Only now, Madonna proved her own worst enemy, suggesting to Webber he rewrite
the score to suit her artistic temperament. Instead, Stone approached Meryl
Streep who not only leapt at the opportunity, but actually recorded the entire
score as a demo for Webber, Stone and Stigwood.
WEG green-lit the project with a budget of $29 million. But production hit
yet another snag when the1989 riots in Argentina threatened to topple the
reigning regime. Production moved to Brazil, then Chile, before settling in Spain,
with a newly revised budget of $35 million. Ill-timing again, as WEG was badly hemorrhaging
from a series of high-profile flops at the box office and could not see their
way clear to fund the project. Stone then took Evita to Carolco. However,
Streep was making some weighty demands for a pay-or-play contract with a
48-hour deadline. By the time an agreement was reached, Stone had departed to
direct The Doors (1991) and Streep decided the movie was not for her.
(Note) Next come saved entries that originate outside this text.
(** * renderfx math library: vectors, matrices, quaternions and geometry

    A shallow embedding of [include/math/*.inl] and the properties of the
    library's specification proved (or refuted) on it.

    The C++ templates are generic in the scalar type [T].  Here a scalar is
    a real number, that is, the exact arithmetic the floating-point code
    approximates; what depends on [T] beyond the arithmetic,
    [std::numeric_limits<T>::epsilon()], is the field of a traits class.
    "Equal within epsilon" is read as [Rabs (a - b) < epsilon], the test
    the vectors' [operator==] performs.

    Real arithmetic neither rounds nor overflows.  Where a result depends
    on a computed value staying finite, the property is stated for inputs
    on which the floating-point computation stays finite as well.  The
    integer rectangles [Recti] are embedded over [Z], with the range of
    [int] as an explicit condition. *)

From Stdlib Require Import Reals Lra Lia List Bool Arith ZArith.
Import ListNotations.

Set Implicit Arguments.
Open Scope R_scope.

(** ** Scalars *)

(** [std::numeric_limits<T>]: machine epsilon is the gap between 1 and the
    next representable value, hence strictly between 0 and 1 for every
    floating-point [T]. *)
Class numeric_limits : Type := {
  epsilon : R;
  epsilon_pos : 0 < epsilon;
  epsilon_lt_1 : epsilon < 1
}.

(** [float]: epsilon is 2^-23. *)
Definition float_limits : numeric_limits :=
  {| epsilon := / 8388608;
     epsilon_pos := ltac:(lra);
     epsilon_lt_1 := ltac:(lra) |}.

(** [double]: epsilon is 2^-52. *)
Definition double_limits : numeric_limits :=
  {| epsilon := / 4503599627370496;
     epsilon_pos := ltac:(lra);
     epsilon_lt_1 := ltac:(lra) |}.


(** The comparisons of the source as booleans: [a < b] and [a <= b]
    ([a > b] is written [Rltb b a], [a >= b] is [Rleb b a]). *)
Definition Rltb (a b : R) : bool := if Rlt_dec a b then true else false.

Definition Rleb (a b : R) : bool := if Rle_dec a b then true else false.

Arguments Rltb a b : simpl never.
Arguments Rleb a b : simpl never.

(** [std::max(a, b)] is [(a < b) ? b : a]; [std::min(a, b)] is
    [(b < a) ? b : a]; [std::clamp(v, lo, hi)] is
    [(v < lo) ? lo : (hi < v) ? hi : v]. *)
Definition std_max (a b : R) : R := if Rltb a b then b else a.

Definition std_min (a b : R) : R := if Rltb b a then b else a.

Definition std_clamp (v lo hi : R) : R :=
  if Rltb v lo then lo else if Rltb hi v then hi else v.

(** Equality within epsilon: [|a - b| < epsilon]. *)
Definition within_epsilon {L : numeric_limits} (a b : R) : Prop :=
  Rabs (a - b) < epsilon.

(** A scalar slot that may also hold one of the two infinities of the
    floating-point type, as [tMin] and [tMax] of the slab test do. *)
Inductive ExtR : Type :=
| neg_infinity
| finite (r : R)
| infinity.

(** [a < b] on such slots. *)
Definition ext_ltb (a b : ExtR) : bool :=
  match a, b with
  | neg_infinity, neg_infinity => false
  | neg_infinity, _ => true
  | finite _, neg_infinity => false
  | finite r, finite s => Rltb r s
  | finite _, infinity => true
  | infinity, _ => false
  end.

Definition ext_max (a b : ExtR) : ExtR := if ext_ltb a b then b else a.

Definition ext_min (a b : ExtR) : ExtR := if ext_ltb b a then b else a.

(** [for (int i = 0; i < n; ++i) body], threading the variables the body
    updates. *)
Definition for_ {S : Type} (n : nat) (body : nat -> S -> S) (s : S) : S :=
  fold_left (fun acc i => body i acc) (seq 0 n) s.

(** ** Exceptions *)

(** The standard exceptions the library throws. *)
Inductive exn : Type :=
| out_of_range
| invalid_argument
| domain_error
| runtime_error.

(** The outcome of a call that may throw.  A function declared [noexcept]
    that lets an exception escape terminates the program; its outcome is
    the same [Throw]. *)
Inductive result (A : Type) : Type :=
| Ok (a : A)
| Throw (e : exn).

Arguments Ok {A} a.
Arguments Throw {A} e.

Definition bind {A B : Type} (r : result A) (k : A -> result B) : result B :=
  match r with
  | Ok a => k a
  | Throw e => Throw e
  end.

Notation "x <- c1 ;; c2" := (bind c1 (fun x => c2))
  (at level 61, c1 at next level, right associativity).

(** The same loop when the body may throw. *)
Definition for_r {S : Type} (n : nat) (body : nat -> S -> result S) (s : S)
  : result S :=
  fold_left (fun acc i => s' <- acc ;; body i s') (seq 0 n) (Ok s).

(** A loop body either falls through to the next iteration or executes
    [return]. *)
Inductive control (S A : Type) : Type :=
| Next (s : S)
| Return (a : A).

Arguments Next {S A} s.
Arguments Return {S A} a.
In 1990, the Walt Disney Company
acquired the rights to Evita, hiring Glenn Gordon Caron to direct under
their Hollywood Pictures’ banner. Disney spent a cool $3 million to develop the
project, then dropped it entirely as company chairman, Jeffrey Katzenberg could
not see his way clear to spend more than $25 million on the film. In 1993,
Stigwood sold the rights yet again, this time to Andrew G. Vajna's Cinergi
Pictures with Regency as a co-financier. Oliver Stone returned – briefly – but left
after another dispute. Now, it was Alan Parker who re-entered the frame, nearly
30 years after having left it. Like Stone, Parker immersed himself in Eva Peron’s
life and times. Arbitration by the Writers Guild of America would eventually result
in both Parker and Stone sharing screenwriting credit. Parker approached Webber
and Rice to pen new material to accommodate for his revisions to the original
stagecraft. With assistance from the United States Department of State and
senator Chris Dodd, Parker was granted permission to shoot in Argentina, though
not at the Casa Rosada – the executive mansion, once home to Peron and his
bride. Instead, photographs of the structure were taken and a replica of the
Casa Rosada was built at Shepperton Studios in England. Owing to protests
taking place against the shoot in Argentina, Parker would eventually make Evita
in both Buenos Aires and Budapest.
Evita is told as one
gigantic flashback. After patrons inside
a local cinema are alerted to Eva’s passing, thereby plunging the country into
collective mourning, Che opens the musical program with ‘Oh What A Circus,
What A Show’ – a deconstruction of the deity know as Evita, transformed
back into ‘Eva Eduardo’ whom we first discover as a child being rejected from
attending the funeral of the man who fathered her. We then meet up with 15-yr.-old
Eva, infatuated with cabaret singer, Agustín Magaldi (Jimmy Nail). He begrudgingly takes
his paramour from her dingy little hovel to Buenos Aires, where she quickly
discovers he already has a wife and child. From this inauspicious revelation,
Eva plies her body in a seedy brothel (Another Suitcase in Another Hall).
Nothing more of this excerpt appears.